Remembering
On June 16, 2007 | 2 Comments | Kenya |

JFK International Airport, New York

We’ve been traveling for thirty-three hours now, having left the Maasai Mara at ten-thirty Kenyan time yesterday to journey to Nairobi, and then to begin our long trip home.

At this point, exhaustion and patience compete with one another. The layover here is six hours; some of our team ventured into NYC for a few hours while waiting for the flight, a few others were able to score seats on an earlier flight, and a handful of us remain waiting here. William, who has a fever, is sleeping on a makeshift bed on the floor next to me.

The gradual breakdown and separation of our team continues a trend that began in Nairobi. Nate and John, the documentary film team that accompanied us, left us at the airport, as did Madeline, who is remaining in Kenya for another two weeks to visit with her sister. We left Kitty behind too: she’s beginning a year’s stay in Nairobi and will be working at Beacon of Hope.

Here at this airport today we’ve lost several more, and soon enough it will be time for us to leave the few who have a later flight still, and begin the last leg of our journey home.

Travel like this confuses things. During travel, the sun’s place in the sky depends entirely on where we are rather than what time it is, but time is irrelevant, as we are moving through so many time zones. The airline feeds us according to the time of our destination rather than the time we’re accustomed to, so that they were feeding us “dinner” last night at 2 a.m. Calculating how many hours we’ve been in transit is confusing: we set out at ten a.m. Kenyan time; it is now 1:02 EST; there is a seven hour difference between the two.

Add to all of this the slightly muddled perspective of exhaustion, the sorrow of something good coming to an end, the slow and definite ebb of our numbers, and I find that this waiting is a time I’d just as soon see come to an end. This part is definitely Not Fun.

And of course often– so often– I am calculating the time in Kenya, remembering how the evening sunlight filtered through the trees at Musmark.

Last Sunday we began packing at Musmark. We packed what we would need for the shorter week ahead and left the rest in storage until our return on Friday. I found myself even then thinking of Places in the Heart, the movie for which Sally Field won an Academy Award back in (was it?) 1983. Her character works all night in the cotton field, trying to be the first to get her cotton to the gin so that she can win some prize money– and this money would keep her from having to send her children away.

When she finally falls into her bed in exhaustion, she dreams she is dancing with her (now deceased) husband– and when she wakes and begins the daily movements of the day, the music that accompanied their dancing continues to play in her head. It plays as she fixes her hair. It plays as she puts water on to boil. It plays as she puts cornbread in the over.

Her boarder sits at the kitchen table shelling peas, and he speaks to her– the mild comments of morning banter. But the woman- for whom the music continues to play- does not answer.

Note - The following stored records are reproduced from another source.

(** * Session write model of zitadel: replay of session events

    Shallow embedding of [internal/command/session_model.go]: the
    [SessionWriteModel] projection, its [Reduce] fold over the pending
    events, the event query it builds and the two derived facts
    [AuthenticationTime] and [AuthMethodTypes]. *)

From Stdlib Require Import ZArith List Bool.
From stdpp Require Import base gmap strings list.
Import ListNotations.
Local Open Scope string_scope.
Local Open Scope list_scope.
Local Open Scope Z_scope.

(** ** Package [time]

    A [time.Time] is identified with its instant on the time line,
    counted in nanoseconds from the zero Time (January 1, year 1, UTC).
    Go's Time also represents instants before the zero Time, hence [Z]
    and not [N]; [After] and [IsZero] only look at the instant. *)
Module time.

Definition Time : Type := Z.

(** [time.Time{}], the value of a declared but unassigned Time. *)
Definition zero : Time := 0.

(** [t.After(u)]: t is strictly later than u. *)
Definition After (t u : Time) : bool := u <? t.

(** [t.IsZero()]. *)
Definition IsZero (t : Time) : bool := t =? 0.

End time.

(** ** Package [domain]: the enumerations the write model refers to.

    The constants are the ones that the write model names, together
    with the zero value of each enumeration. *)
Module domain.

(** [SessionStateUnspecified] is the state of a model that no event has
    touched. *)
Inductive SessionState : Type :=
| SessionStateUnspecified
| SessionStateActive
| SessionStateTerminated.

(** The kinds of authentication method; [AuthMethodTypes] appends five
    of them, the two OTP kinds are reserved for checks to come. *)
Inductive UserAuthMethodType : Type :=
| UserAuthMethodTypeUnspecified
| UserAuthMethodTypeTOTP
| UserAuthMethodTypeU2F
| UserAuthMethodTypePasswordless
| UserAuthMethodTypePassword
| UserAuthMethodTypeIDP
| UserAuthMethodTypeOTPSMS
| UserAuthMethodTypeOTPEmail.

(** The requirement is only copied from an event into the challenge;
    it is kept as the number of the enumeration value. *)
Definition UserVerificationRequirement : Type := Z.

(** The user who logs in.  [WebAuthNLogin] reads the object root of the
    user and copies it as it is, so its type is left open. *)
Record Human (ObjectRoot : Type) : Type := mkHuman {
  Human_ObjectRoot : ObjectRoot
}.

(** The login request handed to the WebAuthN verification, with the
    fields that the composite literal of [WebAuthNLogin] sets. *)
Record WebAuthNLogin (ObjectRoot : Type) : Type := mkWebAuthNLogin {
  Login_ObjectRoot : ObjectRoot;
  Login_CredentialAssertionData : list Byte.byte;
  Login_Challenge : string;
  Login_AllowedCredentialIDs : list (list Byte.byte);
  Login_UserVerification : UserVerificationRequirement;
  Login_RPID : string
}.

Arguments mkHuman {ObjectRoot} _.
Arguments Human_ObjectRoot {ObjectRoot} _.
Arguments mkWebAuthNLogin {ObjectRoot} _ _ _ _ _ _.
Arguments Login_ObjectRoot {ObjectRoot} _.
Arguments Login_CredentialAssertionData {ObjectRoot} _.
Arguments Login_Challenge {ObjectRoot} _.
Arguments Login_AllowedCredentialIDs {ObjectRoot} _.
Arguments Login_UserVerification {ObjectRoot} _.
Arguments Login_RPID {ObjectRoot} _.

End domain.

(** ** Package [session]: the session events and their type names.

    An event is kept with the fields of its payload that the reducers
    read. *)
Module session.

Record AddedEvent : Type := mkAddedEvent { }.

Record UserCheckedEvent : Type := mkUserCheckedEvent {
  UserChecked_UserID : string;
  UserChecked_CheckedAt : time.Time
}.

Record PasswordCheckedEvent : Type := mkPasswordCheckedEvent {
  PasswordChecked_CheckedAt : time.Time
}.

Record IntentCheckedEvent : Type := mkIntentCheckedEvent {
  IntentChecked_CheckedAt : time.Time
}.

Record WebAuthNChallengedEvent : Type := mkWebAuthNChallengedEvent {
  Challenged_Challenge : string;
  Challenged_AllowedCrentialIDs : list (list Byte.byte);
  Challenged_UserVerification : domain.UserVerificationRequirement;
  Challenged_RPID : string
}.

He calls her by name. The music stops. She smiles at nothing– the dream in her mind. “I was remembering a dream,” she says.

In a few hours I will be home again, and I know how it will be when we get there: the unravelling of our things, the piles of laundry by the machine, the heat that starts before 8 a.m. There will be my house, my cat, my bed. And friends and family we have missed– and we will be safely home.

But I won’t want to enter it right away. I won’t want to check my e-mail or read people’s blogs. I won’t want just So Soon to answer the phone or even to see other people. Not Quite Yet, no. I will be dreaming of Africa.

Comments 2
Lynne Posted June 17, 2007 at7:11 pm   Reply

When you’re done dreaming, please call! I missed you!

tworivers Posted June 18, 2007 at2:50 am   Reply

I’ll let you make the first move – as long as it is to suggest an evening at the mall watching people and talking together! I can’t wait to see you!